2. HDFC Life Click 2 Wealth
- Why It Stands Out: Return of mortality charges at maturity, increasing net returns.
- Best For: Those looking for maximum cost efficiency.
- Expected Returns: 9–11% with equity fund mix.
- Extra Perks: Flexibility in choosing premium payment frequency.
3. SBI Life eWealth Insurance
- Why It Stands Out: No premium allocation charges, meaning more money gets invested from day one.
- Best For: Cost-conscious investors.
- Expected Returns: 8–10% depending on fund choice.
- Extra Perks: Online purchase discounts.
4. Max Life Online Savings Plan
- Why It Stands Out: Strong fund performance track record.
- Best For: Investors seeking long-term growth with flexibility.
- Expected Returns: 9–12% for equity-heavy allocation.
- Extra Perks: Loyalty additions enhance maturity value.
5. Tata AIA Wealth Pro
- Why It Stands Out: Largest variety of fund options for risk customization.
- Best For: Active investors who like to switch based on market trends.
- Expected Returns: 9–12% with dynamic allocation.
- Extra Perks: Unlimited free switches.
Cost Structure of ULIPs: What to Expect
ULIPs typically have the following charges:
Charge Type | Description | Impact |
---|---|---|
Premium Allocation | Deducted before investment | Higher reduces invested amount |
Fund Management | Annual % of fund value | Standard 1.35% for equity funds |
Mortality Charges | Cost of life cover | Varies with age and sum assured |
Policy Administration | Monthly fee | Lower is better |
Surrender Charges | If exiting before lock-in | Avoid early exits |
Tip: Choose ULIPs with low charges and loyalty additions to maximize returns.

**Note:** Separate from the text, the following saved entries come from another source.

(** The step that ends the node's interview. *)
Lemma step_ending n dev home controller t ccs i st ivs :
  settled n dev i -> ready n home controller t (Some (scanSupported ccs)) st ->
  Interview.step nullData (asInterview i) (interviews st) = ([Interview.NodeInterviewComplete n], ivs) ->
  identity n home st = Some dev ->
  let r := Setup.step nullData i st in
  filter (about n) r.1 = policyStep n controller ccs (inForce n home dev t) /\
  ready n home controller t None r.2 /\ interviews r.2 = ivs.
Proof.
  intros Hs Hr Hi Hid. cbn zeta. unfold Setup.step.
  destruct (before_settled n dev home controller t (Some (scanSupported ccs)) i st Hs Hr) as (H1 & H2 & H3 & H4).
  destruct (before i st) as [out st1]. cbn [fst snd] in *. rewrite H3, Hi. cbn [deliver interviews inclusion register].
  rewrite <-H4 in Hid. pose proof (complete_own n home controller t ccs dev st1 H2 Hid) as Hc.
  destruct H2 as [Hv Hh Ht Hcn Hk].
  assert (Hafter : let r := Inclusion.onNodeInterviewComplete n (register st1) (inclusion st1) in
    ready n home controller t None (Setup.mkState ivs r.2 r.1.2)).
  { cbn zeta. unfold Inclusion.onNodeInterviewComplete.
    destruct (effectivePolicy_facts n (register st1) home t Hv Hh Ht) as (_ & E1 & E2 & E3 & _).
    destruct (Register.effectivePolicy n (register st1)) as [p reg]. cbn [fst snd] in *.
    split; cbn; try done. by rewrite lookup_delete_eq. }
  destruct (Inclusion.onNodeInterviewComplete n (register st1) (inclusion st1)) as [[o reg] inc].
  cbn [fst snd] in *. destruct (behind_settled n dev home controller t None i _ Hs Hafter) as (H9 & H10 & _).
  split_and!; [|done|done].
  rewrite filter_app, H1, app_nil_r. cbn [app]. rewrite filter_cons_False by by intros [].
  rewrite Hc. apply policyStep_about.
Qed.

Lemma setup_run_session n dev home controller t ccs ins st s q qs :
  Forall (settled n dev) ins -> ready n home controller t (Some (scanSupported ccs)) st ->
  Interview.sessions (interviews st) !! n = Some s -> Interview.started s = true ->
  drop (Interview.index s) (Interview.steps s) = q :: qs ->
  (q = Interview.AskManufacturer /\ qs <> [] \/ identity n home st = Some dev) ->
  filter (about n) (Setup.run nullData ins st).1
  = if decide (unanswered (q :: qs) (reportsOf n (asInterview <$> ins)) = [])
    then policyStep n controller ccs (inForce n home dev t) else [].
Proof.
  revert st s q qs. induction ins as [|i ins IH]; intros st s q qs Hset Hr Hs Hst Hd Hid; [done|].
  apply Forall_cons in Hset as [Hi Hset]. rewrite setup_run_cons, fmap_cons.
  assert (Hmono : identity n home st = Some dev -> noted n dev i (identity n home st) = Some dev).
  { intros ->. destruct i; try done. cbn. by case_decide. }
  destruct (reports_about n (asInterview i)) as [[r Hri]|Hno].
  - pose proof (advance_report nullData n r s q qs (interviews st) Hs Hst Hd) as Hstep. rewrite <-Hri in Hstep.
    rewrite Hri, reportsOf_report. cbn [unanswered].
    destruct (decide (q = r)) as [->|Hne].
    + assert (Hnow : noted n dev i (identity n home st) = Some dev).
      { destruct Hid as [[-> _]|]; [|by apply Hmono]. destruct i; cbn in Hri; simplify_eq. cbn. by rewrite decide_True. }
      destruct qs as [|q' qs].
      * destruct Hid as [[_ ?]|Hid]; [done|].
        destruct (step_ending n dev home controller t ccs i st _ Hi Hr Hstep Hid) as (-> & H2 & H3).
        rewrite unanswered_nil, decide_True by done.
        destruct (setup_run_foreign n dev home controller t None ins _ Hset H2) as [-> _]; [|by rewrite app_nil_r].
        rewrite H3. cbn [Interview.sessions]. rewrite lookup_delete_eq. eapply Forall_impl; [exact Hset|].
        intros j Hj. apply asInterview_settled in Hj. destruct (asInterview j); cbn in *; auto.
      * edestruct (step_going n dev home controller t _ i st _ _ Hi Hr Hstep) as (-> & H2 & H3 & H4).
        { destruct (Interview.viaQueue s); [apply not_elem_of_nil|]. rewrite list_elem_of_singleton. by destruct q'. }
        cbn [app]. eapply (IH _ (Interview.mkSession (Interview.steps s) (S (Interview.index s)) true (Interview.viaQueue s)));
          [done|done|rewrite H3; cbn; by rewrite lookup_insert_eq|done| |right; by rewrite H4].
        cbn. by rewrite <-(Nat.add_1_r (Interview.index s)), <-drop_drop, Hd.
    + destruct (step_going n dev home controller t _ i st _ _ Hi Hr Hstep) as (-> & H2 & H3 & H4); [apply not_elem_of_nil|].
      cbn [app]. eapply IH; [done|done|by rewrite H3|done|done|]. rewrite H4. destruct Hid; [by left|right; by apply Hmono].
  - assert (Hf : foreign n (Some s) (asInterview i)).
    { apply asInterview_settled in Hi. destruct (asInterview i); cbn in *; auto. left. intros ->. apply Hno. by eexists. }
    rewrite <-Hs in Hf. destruct (foreign_step nullData n (asInterview i) (interviews st) Hf) as [Hq Hsess].
    destruct (Interview.step nullData (asInterview i) (interviews st)) as [o ivs] eqn:E. cbn [fst snd] in *.
    destruct (step_going n dev home controller t _ i st o ivs Hi Hr E (quiet_no_completion _ _ Hq)) as (-> & H2 & H3 & H4).
    assert (reportsOf n (asInterview i :: (asInterview <$> ins)) = reportsOf n (asInterview <$> ins)) as ->.
    { destruct (asInterview i) as [| |n' r] eqn:Ei; try done. unfold reportsOf. cbn. rewrite decide_False; [done|].
      intros ->. apply Hno. by eexists. }
    cbn [app]. eapply IH; [done|done|by rewrite H3, Hsess|done|done|].
    rewrite H4. destruct Hid; [by left|right; by apply Hmono].
Qed.
End Whole.

Definition lifelineStep (n controller : Z) (ccs : list Z) (auto : bool) : list Setup.Bus :=
  if bool_decide (0x85 ∈ supportedHalf ccs) && auto
  then [FromInclusion (SetAssociationCommand n 1 [controller] 0); FromInclusion (InclusionLifelineSet n)] else [].

Lemma included_ready `{Oob} `{e : SqliteEnv} (He : reliable e) nullData n ccs now st home controller :
  valid (Register.db (register st)) = true -> Register.currentHomeId (register st) = Some home ->
  controllerNodeId (inclusion st) = Some controller ->
  let r := Setup.step nullData (NodeIncluded n ccs now) st in
  filter (about n) r.1 = lifelineStep n controller ccs (autoLifeline (inclusion st)) /\
  ready n home controller (table (Register.db (register st))) (Some (scanSupported ccs)) r.2 /\
  interviews r.2 = (Interview.step nullData (Interview.NodeIncluded n ccs now) (interviews st)).2.
Proof.
  intros Hv Hh Hc. cbn zeta. unfold Setup.step. cbn [before behind asInterview]. unfold Inclusion.onNodeIncluded. rewrite Hc.
  destruct (included_session nullData n ccs now (interviews st)) as [Ho _]. cbn [interviews inclusion register].
  destruct (Interview.step nullData (Interview.NodeIncluded n ccs now) (interviews st)) as [o ivs]. cbn [fst snd] in *.
  assert (Hn : Interview.NodeInterviewComplete n ∉ o).
  { intros Hin. assert (Hin' : Interview.NodeInterviewComplete n ∈ filter (concerns n) o) by by apply list_elem_of_filter.
    rewrite Ho in Hin'. destruct (_ || _); [by apply elem_of_nil in Hin'|]. by apply list_elem_of_singleton in Hin'. }
  destruct (scanFrom_spec noCcs ccs) as (Ha & _). fold (scanSupported ccs) in Ha. cbn in Ha.
  match goal with |- context [deliver o ?st1] =>
    destruct (deliver_other He n home controller (table (Register.db (register st))) (Some (scanSupported ccs)) o st1 Hn)
      as (H1 & H2 & H3 & _); [split; cbn; try done; by rewrite lookup_insert_eq|];
    destruct (deliver o st1) as [outs st2] end.
  cbn [fst snd] in *. split_and!; [|done|done].
  rewrite filter_app, H1, app_nil_r, Ha. unfold lifelineStep, CC_ASSOCIATION.
  destruct (bool_decide _ && _); [|done]. cbn. by rewrite !decide_True.
Qed.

Equity vs Debt Allocation for 10-Year ULIPs
Your fund allocation decides how much your ULIP grows:
Risk Appetite | Recommended Allocation | Expected 10-Year CAGR |
---|---|---|
High Risk | 80% Equity, 20% Debt | 10–12% |
Moderate Risk | 60% Equity, 40% Debt | 8–10% |
Low Risk | 40% Equity, 60% Debt | 6–8% |
Tax Benefits of ULIP Plans
ULIPs offer dual tax benefits:
- Section 80C – Deduction on premiums up to ₹1.5 lakh/year.
- Section 10(10D) – Maturity proceeds tax-free (if annual premium ≤ 10% of sum assured).

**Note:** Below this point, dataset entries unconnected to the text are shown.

(* ===== verification/MessageBus.v ===== *)
(** * The message bus

    [message-bus/MessageBusInternal.hpp], [MessageBus.cpp] and the guard of
    [MessageBus.hpp].  The event types are generated from the interface manifest:
    here an index type [K] with [IsRetained] on it, and one type [V] of their values.
    The list of a topic's callbacks is eventpp's [CallbackList], the class
    [CallbackLists] with its laws.  A handler is C++ that may call the bus again: a
    tree of bus calls and changes to the modules' state [W].  The recursive mutex
    makes a top-level call atomic, so that the calls of several threads are a sequence
    of programs run one after the other. *)

From S2P Require Import Prelude.
From stdpp Require Import gmap.
#[local] Open Scope Z_scope.

(** ** eventpp's callback lists

    [append] puts a callback at the end and returns its handle, [remove] takes it
    out.  An invocation visits the handles present when it starts, in the order they
    were appended, and skips those removed by the time they are reached. *)
Class CallbackLists (C : Type) := {
  callbackList : Type;
  handle : Type;
  #[global] handle_eq_dec :: EqDecision handle;
  emptyList : callbackList;
  append : C -> callbackList -> callbackList * handle;
  remove : handle -> callbackList -> callbackList;
  handles : callbackList -> list handle;
  callback : handle -> callbackList -> option C
}.
(* ===== verification/Config.v ===== *)
(** * The configuration file

    [config/Config.cpp]: the parser of the INI-flavoured file, the readers of its
    sections and [load], which publishes the settings as retained events.  A
    [std::string] is its list of characters.  The file system and the environment are
    the class [Files]; log output is left out. *)

From Stdlib Require Import String Ascii.
From S2P Require Import Prelude MessageBus.
From stdpp Require Import gmap strings.
#[local] Open Scope Z_scope.

Abbreviation text := (list ascii).
Definition lit (s : string) : text := list_ascii_of_string s.

Module Config.

Definition DEFAULT_PATH : text := lit "/etc/zwaved/zwaved.conf".
Definition PATH_ENV : text := lit "ZWAVED_CONFIG".
Definition LEVEL_DEBUG : Z := 0.
Definition LEVEL_INFO : Z := 1.
Definition LEVEL_WARN : Z := 2.
Definition LEVEL_ERROR : Z := 3.
(** Of [MessageBus::DaemonError]. *)
Definition SEVERITY_WARN : Z := 2.
Definition CODE_CONFIG_LOAD_FAILED : Z := 0x40.

(** ** Characters *)

Definition SPACE : ascii := " "%char.
Definition TAB : ascii := "009"%char.
Definition CR : ascii := "013"%char.
Definition NEWLINE : ascii := "010"%char.
Definition QUOTE : ascii := "034"%char.

Definition frontSpace (c : ascii) : bool := bool_decide (c = SPACE) || bool_decide (c = TAB).
Definition backSpace (c : ascii) : bool := frontSpace c || bool_decide (c = CR).

Fixpoint dropWhile (p : ascii -> bool) (s : text) : text :=
  match s with [] => [] | c :: rest => if p c then dropWhile p rest else s end.

(** The loops of [trim]: prefixes, then suffixes. *)
Definition trim (s : text) : text :=
  reverse (dropWhile backSpace (reverse (dropWhile frontSpace s))).

(** [find(c)] *)
Fixpoint find (c : ascii) (s : text) : option nat :=
  match s with
  | [] => None
  | d :: rest => if bool_decide (d = c) then Some 0%nat else S <$> find c rest
  end.

(** The lines [std::getline] yields: none after a final newline. *)
Fixpoint getlines (line : text) (s : text) : list text :=
  match s with
  | [] => if bool_decide (line = []) then [] else [line]
  | c :: rest => if bool_decide (c = NEWLINE) then line :: getlines [] rest else getlines (line ++ [c]) rest
  end.

(** [size() >= 2 && front() == a && back() == b] *)
Definition wrapped (a b : ascii) (s : text) : bool :=
  (2 <=? length s)%nat && bool_decide (head s = Some a) && bool_decide (last s = Some b).

(** [substr(1, size() - 2)] *)
Definition inside (s : text) : text := take (length s - 2) (drop 1 s).

(** ** The parsed file *)

Abbreviation Section_ := (list (text * text)).
Abbreviation ParsedFile := (gmap text Section_).

(** [result[section].emplace_back(key, value)] *)
Definition emplaceBack (section key value : text) (result : ParsedFile) : ParsedFile :=
  <[section := default [] (result !! section) ++ [(key, value)]]> result.

(** The body of the loop in [parseFile]: the current section and the result. *)
Definition parseLine (line : text) (st : text * ParsedFile) : text * ParsedFile :=
  let '(section, result) := st in
  let trimmed := trim line in
  if bool_decide (trimmed = []) || bool_decide (head trimmed = Some "#"%char) then (section, result) else
  if wrapped "["%char "]"%char trimmed then (inside trimmed, result) else
  match find "="%char trimmed with
  | None => (section, result)
  | Some equalsPos =>
      let key := trim (take equalsPos trimmed) in
      let value := trim (drop (equalsPos + 1) trimmed) in
      let value := if wrapped QUOTE QUOTE value then inside value else value in
      (section, emplaceBack section key value result)
  end.

Definition parseLines (lines : list text) : text * ParsedFile :=
  foldl (fun st line => parseLine line st) ([], ∅) lines.

(** [parseFile] on what opening the path gave. *)
Definition parseFile (input : option text) : option ParsedFile :=
  match input with None => None | Some contents => Some (parseLines (getlines [] contents)).2 end.

Fixpoint firstEntry (key : text) (entries : Section_) : option text :=
  match entries with
  | [] => None
  | (entryKey, entryValue) :: rest => if bool_decide (entryKey = key) then Some entryValue else firstEntry key rest
  end.

Definition firstValue (file : ParsedFile) (section key : text) : option text :=
  match file !! section with None => None | Some entries => firstEntry key entries end.

Definition allValues (file : ParsedFile) (section key : text) : list text :=
  match file !! section with
  | None => []
  | Some entries => snd <$> filter (fun e => e.1 = key) entries
  end.

Definition parseLevel (s : text) : option Z :=
  if bool_decide (s = lit "debug") then Some LEVEL_DEBUG else
  if bool_decide (s = lit "info") then Some LEVEL_INFO else
  if bool_decide (s = lit "warn") then Some LEVEL_WARN else
  if bool_decide (s = lit "error") then Some LEVEL_ERROR else None.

Note: Tax laws may change, so always verify before investing.
Who Should Invest in a 10-Year ULIP?
- Young professionals starting long-term investments
- Parents saving for a child’s education
- Individuals seeking tax-saving + insurance combo
- Investors wanting flexibility in managing portfolio risk
Tips to Maximize Returns from Your 10-Year ULIP
- Start Early – The longer your money stays invested, the better compounding works.
- Review Fund Performance Annually – Switch if your current fund underperforms.

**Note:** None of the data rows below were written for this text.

(* ===== verification/StoreLocks.v ===== *)
(** * The locks around the stores

    Every thread of the daemon takes three kinds of lock when it uses a store: the
    recursive mutex of the bus, held while handlers run ([MessageBusInternal.hpp]); the
    mutex of each store; and the flag of the store's [call_once], whose function
    subscribes to the bus.  Module [Locks] runs threads of such steps in any
    interleaving; Module [StoreUse] gives the steps of what the daemon does with its
    stores.  What is done under the locks is in the files of the stores. *)

From S2P Require Import Prelude StoreStartup.
From stdpp Require Import sets.
Import Startup(StoreId(..)).

Module Locks.

(** [Flag s]: inside the function of the [call_once] of store [s]. *)
Inductive Lock := Bus | Service | StoreMutex (s : StoreId) | Flag (s : StoreId).

#[global] Instance Lock_eq_dec : EqDecision Lock.
Proof. solve_decision. Defined.

(** [Once s n]: [call_once] with a function that subscribes [n] times. *)
Inductive Act := Take (m : Lock) | Give (m : Lock) | Once (s : StoreId) (n : nat) | Finish (s : StoreId).

Record Thread := mkThread { held : list Lock; todo : list Act }.

Record State := mkState { opened : StoreId -> bool; threads : list Thread }.

(** [MessageBus::subscribe] of a handler that takes no lock when it is given the
    retained value. *)
Definition subscribe : list Act := [Take Bus; Give Bus].

Definition subscriptions (n : nat) : list Act := concat (replicate n subscribe).

Fixpoint release (m : Lock) (held : list Lock) : list Lock :=
  match held with
  | [] => []
  | m' :: held => if decide (m' = m) then held else m' :: release m held
  end.

(** Whether another thread than the [i]-th holds [m]. *)
Definition heldElsewhere (i : nat) (m : Lock) (ts : list Thread) : bool :=
  existsb (fun jt => negb (jt.1 =? i)%nat && bool_decide (m ∈ held jt.2)) (imap pair ts).

(** A mutex can be taken when no other thread has it; the bus's is recursive. *)
Definition mayTake (i : nat) (m : Lock) (t : Thread) (ts : list Thread) : bool :=
  negb (heldElsewhere i m ts) && (bool_decide (m = Bus) || bool_decide (m ∉ held t)).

- Avoid Early Withdrawals – Keep money invested for full tenure.
- Choose Low-Cost ULIPs – Charges significantly impact maturity value.
- Go Equity-Heavy Initially – Shift to debt funds in later years for stability.
Final Thoughts
A 10-year ULIP plan can be an excellent way to combine life insurance protection with wealth creation—provided you choose the right product and stay invested for the entire term.
For 2025, ICICI Prudential Signature, HDFC Life Click 2 Wealth, and SBI Life eWealth Insurance stand out for their low charges, strong performance, and flexibility.
If your goal is long-term wealth creation with tax efficiency, a carefully chosen 10-year ULIP could be the perfect fit.
Disclaimer: Returns mentioned are indicative and based on historical fund performance. Always read the policy document and consult a financial advisor before investing.